┏━━
(** ** Sequences of insertions *)

(** [None] if some insertion throws. *)
Fixpoint insert_records (recs : list (list Z * list Z)) (b : Block) : option (Block * list Z) :=
  match recs with
  | [] => Some (b, [])
  | (record, ws) :: recs' =>
      r ← InsertRecord record ws b;
      match r with
      | (b', inr (code, _)) => '(b'', codes) ← insert_records recs' b'; Some (b'', code :: codes)
      | (_, inl _) => None
      end
  end.

End Construct.

(** The abstract block: the list of its rows.  A record is refused when its
    width in the log exceeds what is left of the capacity. *)
Fixpoint spec_insert_records (types : list DataType) (cap : Z) (recs : list (list Z * list Z)) (rows : list (list (list Z)))
    : list (list (list Z)) * list Z :=
  match recs with
  | [] => (rows, [])
  | (record, ws) :: recs' =>
      if cap - rows_bytes rows <? zsum ws then
        let '(rows', codes) := spec_insert_records types cap recs' rows in (rows', -1 :: codes)
      else
        let '(rows', codes) := spec_insert_records types cap recs' (rows ++ [row_of types ws record]) in
        (rows', Z.of_nat (length rows) :: codes)
  end.

Lemma insert_records_ok `{ArrowBuffers} recs : forall b rows,
  block_rep b rows -> Forall (fun rw => record_ok (schema b) (snd rw) (fst rw)) recs ->
  Z.of_nat (length rows) + Z.of_nat (length recs) < 2 ^ 31 ->
  exists b' rows' codes, insert_records recs b = Some (b', codes) /\
    spec_insert_records (schema b) (capacity b) recs rows = (rows', codes) /\ block_rep b' rows' /\
    schema b' = schema b /\ capacity b' = capacity b.
Proof.
  induction recs as [|[record ws] recs IH]; intros b rows HR HF Hn.
  { exists b, rows, []. done. }
  apply Forall_cons in HF as [Hok HF]. cbn [fst snd] in Hok. cbn [length] in Hn. cbn [insert_records spec_insert_records].
  rewrite <- (rep_bytes b rows HR).
  destruct (InsertRecord_ok b rows record ws HR Hok) as [[Hlt E] | (Hge & b1 & r1 & E & HR1 & Es & Ec & _)]; [lia | |];
    rewrite E; cbn [mbind option_bind].
  - rewrite (proj2 (Z.ltb_lt _ _)) by lia.
    destruct (IH b rows HR HF) as (b' & rows' & codes & -> & -> & ?); [lia |].
    exists b', rows', (-1 :: codes). done.
  - rewrite (proj2 (Z.ltb_ge _ _)) by lia.
    destruct (IH b1 _ HR1) as (b' & rows' & codes & -> & E2 & HR' & Es' & Ec'); [by rewrite Es | rewrite length_app; cbn; lia |].
    rewrite Es, Ec in E2. rewrite E2. exists b', rows', (Z.of_nat (length rows) :: codes).
    split_and!; [done | done | done | congruence | congruence].
Qed.

Lemma block_run_ok `{ArrowBuffers} (block_id cap : Z) (types : list DataType) (recs : list (list Z * list Z)) :
  Forall type_ok types -> types <> [] -> est_width types <= cap -> cap + 38 * Z.of_nat (length types) < 2 ^ 31 ->
  Forall (fun rw => record_ok types (snd rw) (fst rw)) recs -> Z.of_nat (length recs) < 2 ^ 31 ->
  exists b b' rows codes, newBlock block_id types cap false = Some (inr b) /\ insert_records recs b = Some (b', codes) /\
    spec_insert_records types cap recs [] = (rows, codes) /\
    num_rows b' = Z.of_nat (length rows) /\ num_bytes b' = rows_bytes rows /\
    num_bytes b' <= cap + 17 * Z.of_nat (length types) /\
    (forall i, (i < length rows)%nat -> get_valid (Z.of_nat i) b' = Some true) /\
    (forall i j row c, rows !! i = Some row -> row !! j = Some c -> read_cell j (Z.of_nat i) b' = Some c).
Proof.
  intros HT Hne He Hcap HF Hn.
  destruct (newBlock_ok block_id types cap false HT Hne He Hcap) as (b & E & HR & Es & Ec & _).
  destruct (insert_records_ok recs b [] HR) as (b' & rows & codes & E1 & E2 & HR' & Es' & Ec'); [by rewrite Es | cbn; lia |].
  rewrite Es, Ec in E2. exists b, b', rows, codes. split_and!; try done.
  - apply (m_rows _ _ _ _ (r_mid _ _ HR')).
  - apply (rep_bytes _ _ HR').
  - destruct (r_limit _ _ HR') as [Hl _]. rewrite (r_cols _ _ HR'), Es', Ec', Es, Ec in Hl. done.
  - apply (r_valid _ _ HR').
  - intros i j row c. apply (read_cell_ok _ _ _ _ _ _ HR').
Qed.

End BlockProof.

Import BlockProof.

(** C4: a block refines a list of rows.  Whatever Arrow's buffers contain when
    they are handed out, a fresh block into which SQLite records are inserted
    stays inside its buffers, returns the row number of every accepted record
    and -1 for a record wider than what is left of the capacity (leaving the
    block alone), and afterwards every cell of every accepted row reads back
    and its valid bit is set; the bytes stored exceed the capacity by at most 17
    per column. *)
Theorem block_refines_rows `{ArrowBuffers} (block_id cap : Z) (types : list DataType) (recs : list (list Z * list Z)) :
  Forall type_ok types -> types <> [] -> est_width types <= cap -> cap + 38 * Z.of_nat (length types) < 2 ^ 31 ->
  Forall (fun rw => record_ok types (snd rw) (fst rw)) recs -> Z.of_nat (length recs) < 2 ^ 31 ->
  exists b b' rows codes, newBlock block_id types cap false = Some (inr b) /\ insert_records recs b = Some (b', codes) /\
    spec_insert_records types cap recs [] = (rows, codes) /\
    num_rows b' = Z.of_nat (length rows) /\ num_bytes b' = rows_bytes rows /\
    num_bytes b' <= cap + 17 * Z.of_nat (length types) /\
    (forall i, (i < length rows)%nat -> get_valid (Z.of_nat i) b' = Some true) /\
    (forall i j row c, rows !! i = Some row -> row !! j = Some c -> read_cell j (Z.of_nat i) b' = Some c).
Proof. apply block_run_ok. Qed.

Lemma block_refines_rows_witness :
  let types := [NumberType 8; StringType] in
  let recs := [([1; 2; 65; 66], [2; 2]); ([67], [-9; 1]); (replicate 60 68, [1; 59])] in
  exists b b' codes, newBlock 0 types 50 false = Some (inr b) /\ insert_records recs b = Some (b', codes) /\
    codes = [0; 1; -1] /\ read_cell 0 0 b' = Some [2; 1; 0; 0; 0; 0; 0; 0] /\ read_cell 1 1 b' = Some [67].
Proof.
  destruct (block_refines_rows 0 50 [NumberType 8; StringType]
    [([1; 2; 65; 66], [2; 2]); ([67], [-9; 1]); (replicate 60 68, [1; 59])])
    as (b & b' & rows & codes & E1 & E2 & E3 & _ & _ & _ & _ & HC).
  - repeat (apply Forall_cons_2; [cbn; (lia || done) |]); constructor.
  - done.
  - vm_compute. done.
  - vm_compute. done.
  - repeat (apply Forall_cons_2; [split; [repeat (apply Forall2_cons_2; [cbn; lia |]); constructor | vm_compute; split; [intros [=] | reflexivity]] |]);
      constructor.
  - vm_compute. done.
  - assert (spec_insert_records [NumberType 8; StringType] 50
      [([1; 2; 65; 66], [2; 2]); ([67], [-9; 1]); (replicate 60 68, [1; 59])] [] =
      ([[[2; 1; 0; 0; 0; 0; 0; 0]; [65; 66]]; [[1; 0; 0; 0; 0; 0; 0; 0]; [67]]], [0; 1; -1])) as Es by (vm_compute; reflexivity).
    rewrite Es in E3. injection E3 as <- <-. exists b, b', [0; 1; -1]. split_and!; [done | done | done | |].
    + apply (HC 0%nat 0%nat [[2; 1; 0; 0; 0; 0; 0; 0]; [65; 66]]); reflexivity.
    + apply (HC 1%nat 1%nat [[1; 0; 0; 0; 0; 0; 0; 0]; [67]]); reflexivity.
Defined.

(** ** Integers *)

Lemma le_unsigned_app l k : le_unsigned (l ++ k) = le_unsigned l + 256 ^ Z.of_nat (length l) * le_unsigned k.
Proof.
  induction l as [|b l IH]; [cbn; lia |]. cbn [app le_unsigned length].
  rewrite IH, Nat2Z.inj_succ, Z.pow_succ_r by lia. lia.
Qed.

Lemma le_unsigned_zeros n : le_unsigned (replicate n 0) = 0.
Proof. induction n as [|n IH]; [done |]. cbn [replicate le_unsigned]. lia. Qed.

Lemma le_unsigned_rev bs : le_unsigned (rev bs) = be_unsigned bs.
Proof.
  unfold be_unsigned. induction bs as [|b bs IH] using rev_ind; [done |].
  rewrite rev_app_distr, foldl_app, <- IH. cbn. lia.
Qed.

Lemma le_unsigned_bound bs : Forall is_byte bs -> 0 <= le_unsigned bs < 256 ^ Z.of_nat (length bs).
Proof.
  induction 1 as [|b bs Hb HF IH]; [done |]. cbn [le_unsigned length]. rewrite Nat2Z.inj_succ, Z.pow_succ_r by lia.
  unfold is_u in Hb. change (2 ^ 8) with 256 in Hb. lia.
Qed.
(** A new state of the block at [a]. *)
Lemma tinv_update types cap R t a b rows :
  tinv types cap R t -> (a < length R)%nat -> block_rep b rows -> schema b = types -> capacity b = cap ->
  id b = Z.of_nat a -> Z.of_nat (length rows) <= t_num_rows t + 1 ->
  tinv types cap (<[a := rows]> R) (set_count (t_num_rows t + 1) (set_heap (<[a := b]> (heap t)) t)).
Proof.
  intros [] Ha HR Es Ec Ei Hn.
  constructor; cbn [set_count set_heap heap t_schema block_capacity block_counter blocks insert_pool t_num_rows];
    rewrite ?length_insert; auto; [| lia |].
  - intros a' b' rows' Eb Er. destruct (decide (a = a')) as [<- | Hne].
    + rewrite list_lookup_insert_eq in Eb by lia. rewrite list_lookup_insert_eq in Er by lia. simplify_eq. done.
    + rewrite list_lookup_insert_ne in Eb by done. rewrite list_lookup_insert_ne in Er by done. eauto.
  - intros a' rows' Er. destruct (decide (a = a')) as [<- | Hne].
    + rewrite list_lookup_insert_eq in Er by lia. by simplify_eq.
    + rewrite list_lookup_insert_ne in Er by done. apply ti_small0 in Er. lia.
Qed.

Lemma return_to_pool_ok types cap R t a : tinv types cap R t -> (a < length R)%nat ->
  exists p, return_to_pool a t = Some (set_pool p t, inr tt) /\ tinv types cap R (set_pool p t).
Proof.
  intros HI Ha. destruct (tinv_block _ _ _ _ _ HI Ha) as (b & rows & Eb & Er & HR & Es & Ec & Ei & El).
  assert (the_block a t = Some (t, inr b)) as Et by (unfold the_block; mstep; unfold defined; by rewrite Eb).
  assert (bytes_left_of a t = Some (t, inr (cap - num_bytes b))) as Ebl.
  { unfold bytes_left_of. mstep. unfold defined. by rewrite El. }
  unfold return_to_pool. mstep. mstep. destruct (_ <? _).
  - mstep. eexists. split; [reflexivity |]. destruct HI. constructor; cbn; auto.
    intros k a' Hk. apply lookup_insert_Some in Hk as [[_ <-] | [_ Hk]]; [lia | eauto].
  - exists (insert_pool t). split; [by destruct t | by destruct t, HI].
Qed.

(** The part of [InsertRecord] after a block has been chosen. *)
Lemma insert_into_ok types cap R t a record ws :
  tinv types cap R t -> (a < length R)%nat -> record_ok types ws record -> t_num_rows t + 1 < 2 ^ 31 ->
  exists R' t' code r,
    (row ← on_block a (Blocks.InsertRecord record ws);
     t ← get;
     n ← defined (int_chk (t_num_rows t + 1));
     _ ← modify (set_count n);
     _ ← return_to_pool a;
     b ← the_block a;
     mret (mkBlockInfo (id b) (fst row), snd row)) t = Some (t', inr (mkBlockInfo (Z.of_nat a) code, r)) /\
    tinv types cap R' t' /\ grows R R' /\ block_map t' = block_map t /\ t_num_rows t' = t_num_rows t + 1 /\
    block_counter t' = block_counter t /\
    exists b, heap t !! a = Some b /\
      ((cap - num_bytes b < zsum ws /\ code = -1) \/
       (zsum ws <= cap - num_bytes b /\ 0 <= code /\ row_at R' a (Z.to_nat code) = Some (row_of types ws record))).
Proof.
  intros HI Ha Hrec Hn. destruct (tinv_block _ _ _ _ _ HI Ha) as (b & rows & Eb & Er & HR & Es & Ec & Ei & El).
  pose proof (ti_small _ _ _ _ HI a rows Er) as Hsm. pose proof (ti_rows _ _ _ _ HI) as Hpos.
  rewrite <- Es in Hrec.
  assert (exists b' rows' code r, Blocks.InsertRecord record ws b = Some (b', inr (code, r)) /\ block_rep b' rows' /\
    schema b' = types /\ capacity b' = cap /\ id b' = Z.of_nat a /\ Z.of_nat (length rows') <= t_num_rows t + 1 /\
    grows R (<[a := rows']> R) /\
    ((cap - num_bytes b < zsum ws /\ code = -1) \/
     (zsum ws <= cap - num_bytes b /\ 0 <= code /\ rows' !! Z.to_nat code = Some (row_of types ws record))))
    as (b' & rows' & code & r & E & HR' & Es' & Ec' & Ei' & Hl' & Hg & Hcode).
  { destruct (InsertRecord_ok b rows record ws HR Hrec) as [[Hlt E] | (Hge & b' & r & E & HR' & Es' & Ec' & Ei')]; [lia | |];
      rewrite Ec in *.
    - exists b, rows, (-1), record. split_and!; try done; [lia | | by left]. rewrite list_insert_id by done. apply grows_refl.
    - eexists b', _, _, r. split_and!; [done | exact HR' | congruence | congruence | congruence | | by apply grows_insert |].
      + rewrite length_app. cbn. lia.
      + right. split_and!; [done | lia |]. rewrite Nat2Z.id, <- Es. apply list_lookup_middle. done. }
  assert (on_block a (Blocks.InsertRecord record ws) t = Some (set_heap (<[a := b']> (heap t)) t, inr (code, r))) as Eon.
  { unfold on_block. rewrite Eb. cbn [mbind option_bind]. by rewrite E. }
  mstep. mstep.
  rewrite (bind_defined _ (t_num_rows t + 1)) by (apply int_chk_id; unfold is_s; change (2 ^ (32 - 1)) with (2 ^ 31); cbn; lia).
  mstep. pose proof (tinv_update _ _ _ _ _ _ _ HI Ha HR' Es' Ec' Ei' Hl') as HI1.
  destruct (return_to_pool_ok _ _ _ _ a HI1) as (p & Ep & HI2); [by rewrite length_insert |]. mstep.
  destruct (tinv_block _ _ _ _ a HI2) as (b2 & rows2 & Eb2 & Er2 & _ & _ & _ & Ei2 & _); [by rewrite length_insert |].
  eexists _, _, code, r. split.
  { unfold the_block. rewrite (bind_val _ _ _ (set_pool p (set_count (t_num_rows t + 1) (set_heap (<[a:=b']> (heap t)) t))) b2).
    - cbn. rewrite Ei2. reflexivity.
    - mstep. unfold defined. by rewrite Eb2. }
  split_and!; [exact HI2 | done | done | done | done |]. exists b. split; [done |].
  destruct Hcode as [? | (? & ? & ?)]; [by left | right]. split_and!; [done | done |].
  unfold row_at. rewrite list_lookup_insert_eq by done. done.
Qed.
(* ===== verification/TableDelete.v ===== *)
(** * Deletion of rows (Block::InsertRecords, DBTable::DeleteRecordTable)

    A deletion clears the valid bit of the row and rebuilds the block from
    one-row slices of the old columns.  This file proves what the rebuilt block
    holds and what happens to the map from row ids to rows, over the definitions
    of [Block.v] and [Table.v]. *)

From Stdlib Require Import ZArith Lia.
From stdpp Require Import base numbers list gmap option.
Import stdpp.list_basics.list stdpp.list_relations.list stdpp.list_monad.list.
From S2P Require Import Prelude RecordUtils MemLog BitUtils Block Table.
Import Blocks BlockProof Tables TableProof.

Local Open Scope Z_scope.

Module ArrayInsert.

Section Memory.
Context {Arrow : ArrowBuffers}.

Lemma peek_length pos len bs v : peek pos len bs = Some v -> Z.of_nat (length v) = len.
Proof.
  unfold peek. destruct (Z.leb_spec 0 pos), (Z.leb_spec 0 len), (Z.leb_spec (pos + len) (Z.of_nat (length bs)));
    cbn [andb]; try done. intros [= <-]. rewrite length_take, length_drop. lia.
Qed.
(** C7: an update of number columns, given in increasing order, of an inserted row
    overwrites exactly those cells of that row, each with the value that the
    widths locate in the new record, reversed to machine order and padded with
    zeroes; every other cell of the block, and everything else in the table,
    stays as it was, and no access leaves a buffer or the record.  (The widths
    must not be negative: the loop would step backwards over a constant.) *)
Theorem table_update_correct {Arrow : ArrowBuffers} {Begin : MapBegin}
    (types : list DataType) (cap : Z) (meta : bool) (recs : list (Z * (list Z * list Z))) (row_id : Z) record0 ws0
    (tid : Z) (cols : list nat) (ws record : list Z) :
  schema_ok types cap ->
  Forall (fun rw => table_record_ok types (snd (snd rw)) (fst (snd rw))) recs -> 2 * Z.of_nat (length recs) < 2 ^ 31 ->
  latest recs ∅ !! to_i32 row_id = Some (record0, ws0) -> zsum ws0 <= cap ->
  length ws = length types -> Forall (Z.le 0) ws -> zsum ws <= Z.of_nat (length record) < 2 ^ 31 ->
  Forall (updatable types ws) cols -> StronglySorted lt cols ->
  exists t0 t info a b b', newDBTable types cap meta = Some (inr t0) /\ insert_rows recs t0 = Some (t, inr tt) /\
    block_map t !! to_i32 row_id = Some info /\ blocks t !! block_id info = Some a /\ heap t !! a = Some b /\
    UpdateRecordTable row_id ((fun j => mkUpdateMetaInfo tid (Z.of_nat j)) <$> cols) record ws t =
      Some (set_heap (<[a := b']> (heap t)) t, inr tt) /\
    num_rows b' = num_rows b /\
    forall i j, 0 <= i < num_rows b -> get_valid i b' = Some true /\ read_cell j i b' =
      if decide (i = row_num info /\ j ∈ cols) then Some (new_cell types ws record j) else read_cell j i b.
Proof.
  intros HS HF Hlen Hlat Hfit Hws Hpos Hrec HU Hsort.
  destruct (insert_rows_find types cap meta recs row_id record0 ws0 HS HF Hlen Hlat Hfit)
    as (t0 & t & R & a & r & b & rows & E0 & E & HI' & Hn & Eb & Ebl & Ebk & Er & HR & Es & Hrow).
  set (row := row_of types ws0 record0) in *.
  destruct (update_columns_ok types ws record Hws Hpos Hrec tid row_id a r cols 0 0 t b rows row record)
    as (b' & rec' & Eu & HR' & Es'); try done.
  { apply Forall_forall. intros. lia. }
  { by apply (ti_schema _ _ _ _ HI'). }
  exists t0, t, (mkBlockInfo (Z.of_nat a) (Z.of_nat r)), a, b, b'. split_and!; [done | done | done | done | done | | |].
  - unfold UpdateRecordTable. mstep. rewrite Eb. cbn [block_id row_num].
    assert (get_block (Z.of_nat a) t = Some (t, inr a)) as Eg by (unfold get_block; mstep; by rewrite Ebl).
    mstep. by rewrite (bind_val _ _ _ _ _ Eu).
  - rewrite (m_rows _ _ _ _ (r_mid _ _ HR)), (m_rows _ _ _ _ (r_mid _ _ HR')). by rewrite length_insert.
  - intros i j Hi. rewrite (m_rows _ _ _ _ (r_mid _ _ HR)) in Hi. rewrite <- (Z2Nat.id i) by lia. set (n := Z.to_nat i) in *.
    split; [apply (r_valid _ _ HR'); rewrite length_insert; lia |].
    rewrite (read_updated b b' rows r row _ n j HR HR') by (congruence || done || lia). cbn [row_num].
    destruct (decide (n = r)) as [-> | Hne]; [| rewrite decide_False; [done | lia]].
    pose proof (Forall_lookup_1 _ _ _ _ (r_shape _ _ HR) Hrow) as Hl. cbv beta in Hl.
    destruct (decide (j < length row)%nat) as [Hj | Hj].
    + rewrite update_row_lookup by done. destruct (decide (j ∈ cols)) as [Hin | Hout]; [by rewrite decide_True |].
      rewrite decide_False by tauto. destruct (lookup_lt_is_Some_2 row j Hj) as [c Ec]. rewrite Ec. symmetry.
      by apply (read_cell_ok b rows r j row c HR).
    + rewrite lookup_ge_None_2 by (rewrite length_update_row; lia). rewrite decide_False.
      * unfold read_cell. rewrite (lookup_ge_None_2 (schema b) j) by lia. done.
      * intros [_ Hin]. apply (proj1 (Forall_forall _ _) HU) in Hin as (w & bw & Ety & _). apply lookup_lt_Some in Ety. rewrite Es in Hl. lia.
Qed.

Import FirstKey RoundUp.

Lemma table_update_correct_witness :
  let types := [NumberType 8; StringType; NumberType 4] in
  let recs := [(7, ([5; 65; 66; 9], [1; 2; 1])); (8, ([6; 67; 8], [1; 1; 1]))] in
  exists t0 t info a b b', newDBTable types 100 true = Some (inr t0) /\ insert_rows recs t0 = Some (t, inr tt) /\
    block_map t !! 7 = Some info /\ heap t !! a = Some b /\
    UpdateRecordTable 7 [mkUpdateMetaInfo 1 0; mkUpdateMetaInfo 1 2] [1; 2; 90; 3] [2; 1; 1] t =
      Some (set_heap (<[a := b']> (heap t)) t, inr tt) /\
    num_rows b' = num_rows b /\ new_cell types [2; 1; 1] [1; 2; 90; 3] 0 = [2; 1; 0; 0; 0; 0; 0; 0] /\
    new_cell types [2; 1; 1] [1; 2; 90; 3] 2 = [3; 0; 0; 0].
Proof.
  destruct (table_update_correct [NumberType 8; StringType; NumberType 4] 100 true
    [(7, ([5; 65; 66; 9], [1; 2; 1])); (8, ([6; 67; 8], [1; 1; 1]))] 7 [5; 65; 66; 9] [1; 2; 1] 1 [0; 2]%nat [2; 1; 1] [1; 2; 90; 3])
    as (t0 & t & info & a & b & b' & H1 & H2 & H3 & _ & H5 & H6 & H7 & _).
  - split_and!; [repeat (apply Forall_cons_2; [cbn; (lia || done) |]); constructor | done | vm_compute; done | vm_compute; done].
  - repeat (apply Forall_cons_2; [split; [split; [repeat (apply Forall2_cons_2; [cbn; lia |]); constructor |
      vm_compute; split; [intros [=] | reflexivity]] | vm_compute; reflexivity] |]); constructor.
  - vm_compute. done.
  - vm_compute. reflexivity.
  - cbn. lia.
  - done.
  - repeat (apply Forall_cons_2; [lia |]). constructor.
  - cbn. lia.
  - apply Forall_cons_2; [by exists 8, 2 |]. apply Forall_cons_2; [by exists 4, 1 | constructor].
  - repeat constructor.
  - exists t0, t, info, a, b, b'. split_and!; [exact H1 | exact H2 | exact H3 | exact H5 | exact H6 | exact H7 | reflexivity | reflexivity].
Defined.

(** An update that gives column 0 the constant 1 and column 1 the value 7: the
    width -9 of the constant moves the position before the record. *)
Theorem update_after_constant_leaves_record :
  exists t0 t, newDBTable [NumberType 8; NumberType 8] 100 false = Some (inr t0) /\
    insert_rows [(1, ([5; 6], [1; 1]))] t0 = Some (t, inr tt) /\
    UpdateRecordTable 1 [mkUpdateMetaInfo 1 1] [7] [-9; 1] t = None.
Proof. eexists _, _. split; [vm_compute; reflexivity |]. split; [vm_compute; reflexivity |]. vm_compute. reflexivity. Qed.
┗━━
- **TASK TO CARRY OUT**: Determine which lines above include the word "that", and report those lines in full.

- **OUTPUT FOR THIS EXERCISE**:
    overwrites exactly those cells of that row, each with the value that the
(** An update that gives column 0 the constant 1 and column 1 the value 7: the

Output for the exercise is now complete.